Fellows, Warren 1953–
Fellows, Warren 1953–
PERSONAL: Born 1953, in Australia.
ADDRESSES: Home—Sydney, Australia. Agent—c/o Author Mail, St. Martin's Press, 175 Fifth Avenue, New York, NY 10010.
CAREER: Writer. Former drug smuggler.
4,000 Days: My Life and Survival in a Bangkok Prison, St. Martin's Press (New York, NY) 1998, published as The Damage Done: Twelve Years of Hell in a Bangkok Prison, Mainstream Publishing (Edinburgh, Scotland), 1999.
SIDELIGHTS: Former drug smuggler Warren Fellows documents his twelve years of imprisonment in Thailand in his book 4,000 Days: My Life and Survival in a Bangkok Prison. Fellows and two friends had been smuggling heroin from Thailand to his native Australia, hiding the drugs in high-tech suitcases, when they were caught and convicted of smuggling in 1978. Fellows spent part of his imprisonment in Bangkok's infamous Bang Kwang prison before being released on Christmas Day, 1989, through a king's pardon. In his book, Fellows, who was twenty-five years old at the time of his arrest, recounts the beatings and tortures he witnessed, including the caning to death of other prisoners. He was isolated, lived in filth, and was forced to eat rats. He and other inmates turned to heroin and other drugs, obtained from guards, to escape their nightmare.
When Fellows was finally released, he returned to Australia, where he dealt with the psychological repercussions of his ordeal. "I do not tell this story to bring pity on myself," Fellows explained to Manchester Guardian writer Stuart Millar, noting that he believes he deserved punishment but that the punishment he underwent was inhuman. He commented of his book: "I want kids to read it so they know never to get involved in drugs, because they will get caught. And I want parents to read it so they know what can happen."
Writing in the Library Journal, Gregory A. Preston noted that Fellows' reluctance to write his story, "coupled with an understandable tone of self-pity, results in a rather flat, circumscribed narrative." A Publishers Weekly contributor wrote that although the book "suffers from jumbled passages and poor structure, it proves compelling." In a review for Booklist, Gilbert Taylor called the book a "compelling testimonial about risk, responsibility, and human rights." Jonathan Yardley, writing in the Washington Post, commented, "Without self-pity, he makes a compelling case that his punishment was wildly out of proportion to his crime."

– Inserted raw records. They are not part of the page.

Lemma set_extranonce_read s params r' en1 n more :
  wf_session s -> Forall wf params -> params = json_hex en1 :: json_num n :: more ->
  bytes en1 -> (length en1 <= STRATUM_MAX_EN1)%nat -> 1 <= n <= 32 ->
  set_extranonce undef s (print w (JArr params) ++ r')
  = s <| extranonce1 := en1 ++ skipn (length en1) (extranonce1 s) |> <| en1_len := length en1 |>
      <| en2_size := n |> <| have_job := false |>.
Proof using Hw.
  intros Hs Hwf Hp Hb Hl Hr. unfold set_extranonce. assert (2 ^ 64 = 18446744073709551616) as H64 by done.
  destruct (elem_at w Hw params r' 0%nat (json_hex en1) Hwf) as (r1 & Hr1 & E1); [by rewrite Hp|].
  destruct (elem_at w Hw params r' 1%nat (json_num n) Hwf) as (r2 & Hr2 & E2); [by rewrite Hp|].
  change (Z.of_nat 0) with 0 in E1. change (Z.of_nat 1) with 1 in E2. rewrite E1, E2, print_hex.
  destruct (wf_extranonce1 s Hs) as [He _]. unfold STRATUM_MAX_EN1 in *.
  rewrite js_hex_bin2hex by (done || (unfold STRATUM_MAX_CB; lia)).
  rewrite js_num_print by (done || lia). destruct (en2_size_read undef n Hr) as (_ & -> & ->).
  rewrite list_inserts_splice by lia. by rewrite take_0.
Qed.
Lemma client_reconnect_read s params r' now h p wt more :
  wf_session s -> Forall wf params -> 0 <= now -> now + 300 < 2 ^ 64 ->
  params = JStr h :: json_num p :: json_num wt :: more ->
  (length h < 128)%nat -> plain h -> 0 <= p < 2 ^ 16 -> 0 <= wt <= 3600 ->
  let s' := client_reconnect undef s (print w (JArr params) ++ r') now in
  fd s' < 0 /\ reconnect_pending s' = true /\ cstr (reconnect_host s') = h /\ reconnect_port s' = p
  /\ addr s' = [] /\ retry_at s' = now + wt `min` 300 /\ host s' = host s /\ port s' = port s
  /\ stratum_ready s' = false /\ rx s' = [].
Proof using Hw.
  intros Hs Hwf Hn0 Hn Hp Hl Hh Hpr Hwt. unfold client_reconnect. assert (2 ^ 64 = 18446744073709551616) as H64 by done.
  destruct (elem_at w Hw params r' 0%nat (JStr h) Hwf) as (r1 & Hr1 & E1); [by rewrite Hp|].
  destruct (elem_at w Hw params r' 1%nat (json_num p) Hwf) as (r2 & Hr2 & E2); [by rewrite Hp|].
  destruct (elem_at w Hw params r' 2%nat (json_num wt) Hwf) as (r3 & Hr3 & E3); [by rewrite Hp|].
  change (Z.of_nat 0) with 0 in E1. change (Z.of_nat 1) with 1 in E2. change (Z.of_nat 2) with 2 in E3.
  rewrite E1, E2, E3, print_str.
  rewrite js_str_quoted by (done || (rewrite (wf_reconnect_host s Hs); lia)). cbn [negb].
  assert (2 ^ 16 = 65536) by done. assert (2 ^ 31 = 2147483648) by done.
  assert (2 ^ 53 = 9007199254740992) by done.
  rewrite (js_num_print w wt) by (done || lia). rewrite wait_read by done.
  rewrite u64_small by (unfold is_word; lia).
  rewrite (cast_js_num undef w _ _ p) by (done || lia).
  set (s1 := s <| reconnect_host := _ |> <| reconnect_port := _ |> <| reconnect_pending := _ |>
    <| addr := _ |> <| retry_at := _ |>).
  destruct (drop_facts s1 (Some (str "pool asked us to reconnect")))
    as (F1 & F2 & F3 & F4 & F5 & F6 & F7 & F8 & F9 & F10).
  rewrite F2, F3, F4, F5, F6, F7, F8, F9, F10.
  split_and!; try done. by apply cstr_app, plain_nz.
Qed.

BIOGRAPHICAL AND CRITICAL SOURCES:
Fellows, Warren, 4,000 Days: My Life and Survival in a Bangkok Prison, St. Martin's Press (New York, NY) 1998.
Booklist, November 15, 1998, Gilbert Taylor, review of 4,000 Days: My Life and Survival in a Bangkok Prison, p. 550.
Guardian (Manchester, England), April 15, 1998, Stuart Millar, "Inside Story: Days of Heroin and a Living Hell: Should We Care about Drugs Smugglers Who've Been Caught?," p. T8.
Library Journal, November 1, 1998, Gregory A. Preston, review of 4,000 Days, p. 112.
New Statesman, June 12, 1998, review of The Damage Done: Twelve Years of Hell in a Bangkok Prison, p. 48.
Publishers Weekly, November 9, 1998, review of 4,000 Days, p. 63.
Washington Post, December 9, 1998, Jonathan Yardley, review of 4,000 Days, p. D2.